For starters, the new VR isn’t nearly as big. The aluminum block comes in just one size, 3.0 liters, but with multiple outputs, much like the new 911 engines. And unlike the GT-R’s oversquare design, this engine has an identical bore and stroke of 86.0 mm. It is noteworthy that the 86.0-mm-by-86.0-mm cylinder size is rather popular in Japan. Nissan’s SR20 engine, which powered the tuner-friendly Silvia in the Japanese domestic market, and Subaru’s 2.0-liter flat-4 have identically sized cylinders. The Bugatti Veyron’s W-16 also sported 86.0-by-86.0-mm cylinders.


The new VR comes in either 300- or 400-hp strengths.

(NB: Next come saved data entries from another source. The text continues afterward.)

(** The three steps after the download, on a directory that holds a land-cover
    raster at [nlcd_clip]. *)
Lemma small_area_after_download {G}
    (mask_codes : aoi -> raster Z -> result (raster Z))
    (mask_rough : aoi -> raster (option Q) -> result (raster (option Q)))
    (a : aoi) (d : string) (w : world G) (r c : raster Z) (m : raster (option Q)) :
  files w !! nlcd_clip d = Some (LandCover r) →
  mask_codes a r = Ok c →
  mask_rough a (default_remap r) = Ok m →
  (run! ManningsN.convert_to_mannings (nlcd_clip d) (mannings_n_clip d) None in
   run! ManningsN.clip_image mask_codes mask_rough (nlcd_clip d) (nlcd_clip d) a in
   ManningsN.clip_image mask_codes mask_rough (mannings_n_clip d) (mannings_n_clip d) a) w
  = (Ok tt,
     {| requests := requests w;
        files := <[mannings_n_clip d := Roughness m]>
                   (<[nlcd_clip d := LandCover c]>
                      (<[mannings_n_clip d := Roughness (default_remap r)]> (files w))) |}).
Proof.
  intros Hfile Hcodes Hrough.
  pose proof (nlcd_clip_is_not_mannings_n_clip d) as Hne.
  unfold ManningsN.convert_to_mannings, ManningsN.clip_image. unfold_world.
  rewrite Hfile. destruct mock_columns_present as [-> ->]. cbn beta iota.
  cbn [files requests].
  rewrite lookup_insert_ne, Hfile by done. cbn beta iota.
  rewrite Hcodes. cbn beta iota. cbn [files requests].
  rewrite lookup_insert_ne, lookup_insert_eq by done. cbn beta iota.
  fold (default_remap r). by rewrite Hrough.
Qed.
(** [pools.map(pool => pool.close())]: every close is called, in the order
    of the array and before any of them settles; the promises are
    collected. *)
Fixpoint close_each (ps : list Pool) : M (list (Promise Ext unit)) :=
  match ps with
  | [] => ret []
  | pool :: rest =>
      promise <- pool_close_call pool ;;
      promises <- close_each rest ;;
      ret (promise :: promises)
  end.

(** The promises of [order] settle one after the other; the first one that
    rejects ends the wait. *)
Fixpoint settle_each (order : list (Promise Ext unit)) : M unit :=
  match order with
  | [] => ret tt
  | promise :: rest => settle promise ;;; settle_each rest
  end.

(** [await Promise.all(promises)]: fulfilled when every promise is, after
    the last of them has settled; rejected with the reason of the first
    promise that rejects, as soon as it does: the promises that have not
    settled by then are not waited for. *)
Definition Promise_all (promises : list (Promise Ext unit)) : M unit :=
  settle_each (sort_by (@settles_at Ext unit) promises).

(** What the driver answers to the close of each pool of [ps] when the
    closes settle in that order from the external state [x]. *)
Fixpoint close_answers (ps : list Pool) (x : Ext) : list (option Error) :=
  match ps with
  | [] => []
  | pool :: rest =>
      let '(o, x1) := drv_close drv (pool_id pool) x in
      o :: close_answers rest x1
  end.

(** The external state after the closes of the pools of [ps] have settled
    in that order from the external state [x]. *)
Definition settled (ps : list Pool) (x : Ext) : Ext :=
  fold_left (fun x1 pool => snd (drv_close drv (pool_id pool) x1)) ps x.

(** The closes of the pools of [order] settle in that order from the
    external state [x], as far as the first one that rejects: the outcome
    and the external state at that point. *)
Fixpoint settle_closes (order : list Pool) (x : Ext) : Result unit * Ext :=
  match order with
  | [] => (Ok tt, x)
  | pool :: rest =>
      match drv_close drv (pool_id pool) x with
      | (None, x1) => settle_closes rest x1
      | (Some e, x1) => (Err e, x1)
      end
  end.

Definition closeAllPools : M unit :=
  ps <- pools_values ;;
  promises <- close_each ps ;;
  Promise_all promises.

(** *** Command executor *)

Definition bind_call (dir : ParamDir) (param : Param) : BindCall :=
  match param_type param with
  | Some ty => Bind3 dir (param_name param) ty (param_value param)
  | None => Bind2 dir (param_name param) (param_value param)
  end.

(** [params.forEach(param => request[operation](...))] on a request that
    already holds the calls [request]. *)
Fixpoint assign_each (dir : ParamDir) (params : list Param) (request : list BindCall)
  : Error + list BindCall :=
  match params with
  | [] => inr request
  | param :: rest =>
      let c := bind_call dir param in
      match drv_bind drv request c with
      | Some e => inl e
      | None => assign_each dir rest (request ++ [c])
      end
  end.

Definition assignParams (request : list BindCall) (inputs outputs : list Param)
  : M (list BindCall) :=
  fun w =>
    match assign_each input inputs request with
    | inl e => (Err e, w, [])
    | inr request1 =>
        match assign_each output outputs request1 with
        | inl e => (Err e, w, [])
        | inr request2 => (Ok request2, w, [])
        end
    end.

(** [request[commandType](command)] *)
Definition request_run (target : Target) (commandType : CommandType) (command : string)
           (request : list BindCall) : M R :=
  fun w =>
    let '(o, x) := drv_run drv target commandType command request (ext w) in
    (match o with inr v => Ok v | inl e => Err e end,
     mkWorld (pools w) (next_id w) x,
     [RequestRun target commandType command request]).

(** The promise of [request[commandType](command)] is returned without
    [await]: its rejection does not pass through the [catch] block. *)
Definition runCommand (poolName : string) (commandType : CommandType) (command : string)
           (inputs outputs : list Param) : M R :=
  prepared <-
    try_catch
      (pool <- getPool poolName None ;;
       request <- assignParams [] inputs outputs ;;
       logger LvInfo (RunningCommand commandType poolName) ;;;
       ret (pool, request))
      (fun error =>
         logger LvError (ErrorRunningCommand poolName error) ;;;
         throw error) ;;
  request_run (OnPool (pool_id (fst prepared))) commandType command (snd prepared).

(** [Object.keys(entity).map(key => ({ name: key, value: entity[key] }))] *)
Definition entity_params (entity : Entity) : list Param :=
  map (fun key => mkParam key (entity_get entity key) None) (Object_keys entity).

(** As in [runCommand] the promise is returned without [await], and
    [Object.keys] does not throw on an object: the [catch] block (lines
    249-252) is never entered. *)
Definition executeWithEntity (poolName : string) (commandType : CommandType)
           (command : string) (entity : Entity) (outputs : list Param) : M R :=
  logger LvInfo (ExecutingWithEntity poolName) ;;;
  runCommand poolName commandType command (entity_params entity) outputs.

(** The specification's reading of [executeWithEntity], to compare with
    the definition above: the input parameters are derived from the
    entity, one [{name: field, value: entity[field]}] for each field, in
    the iteration order of the fields, without a type tag, and the work is
    delegated to [runCommand]. *)
Fixpoint derive_params (fields : list string) (entity : Entity) : list Param :=
  match fields with
  | [] => []
  | field :: rest =>
      {| param_name := field; param_value := entity_get entity field; param_type := None |}
        :: derive_params rest entity
  end.

Definition executeWithEntity_spec (poolName : string) (commandType : CommandType)
           (command : string) (entity : Entity) (outputs : list Param) : M R :=
  runCommand poolName commandType command (derive_params (Object_keys entity) entity) outputs.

Both are force-fed air via a pair of turbochargers, and Infiniti says that aside from programming, the only differences between the two versions are their engine mounts and an optical speed sensor for the turbochargers on the 400-hp variant. This speed sensor is what allows engine programmers to spin the VR’s turbos up to 240,000 rpm, a speed Infiniti claims is the fastest of any production V-6 engine.


Unlike the GT-R’s exhaust-manifold-integrated turbos, the new VR’s turbos bolt directly to the cylinder heads. Incorporating the exhaust manifolds with the head shortens the exhaust’s path to the turbine and reduces weight and size. Infiniti says the engine without the turbos weighs 430 pounds, about 39 pounds less than the VQ it replaces. The turbos and intercoolers add another 57 pounds back onto the total, but the 18-pound net gain is a fair penalty to pay for the added muscle of the turbos. Spray-on bore coatings eliminate the need for iron cylinder liners, saving nearly four pounds.


Boosted intake air passes through a pair of liquid-to-air intercoolers that are mounted on top of the engine. The idea is to minimize the path from compressor wheel to intake valve, thus improving efficiency and response. The alternative, an air-to-air intercooler, requires lots of plumbing to the front of the car, adding several feet to the distance the air must travel.


The DOHC heads come packed with 24 valves and cam phasers. Exhaust-valve timing is adjusted with a hydraulic phaser, while the intake valves are adjusted with an electric phaser. Electric phasers are favored for their wider range of variability and quicker reaction time.


There is still a lot we don’t know about this new engine, such as maximum boost pressure, but we did know that max torque, of 295 or 350 pound-feet, arrives at 1600 rpm and plateaus all the way to 5200 rpm. Whether 300 or 400 horsepower, the power peak is 6400 rpm, and we expect max revs to be about 7000 rpm. We’ll be sure to let you know what we think of the new engine once we get a chance to opens its throttles, early next year.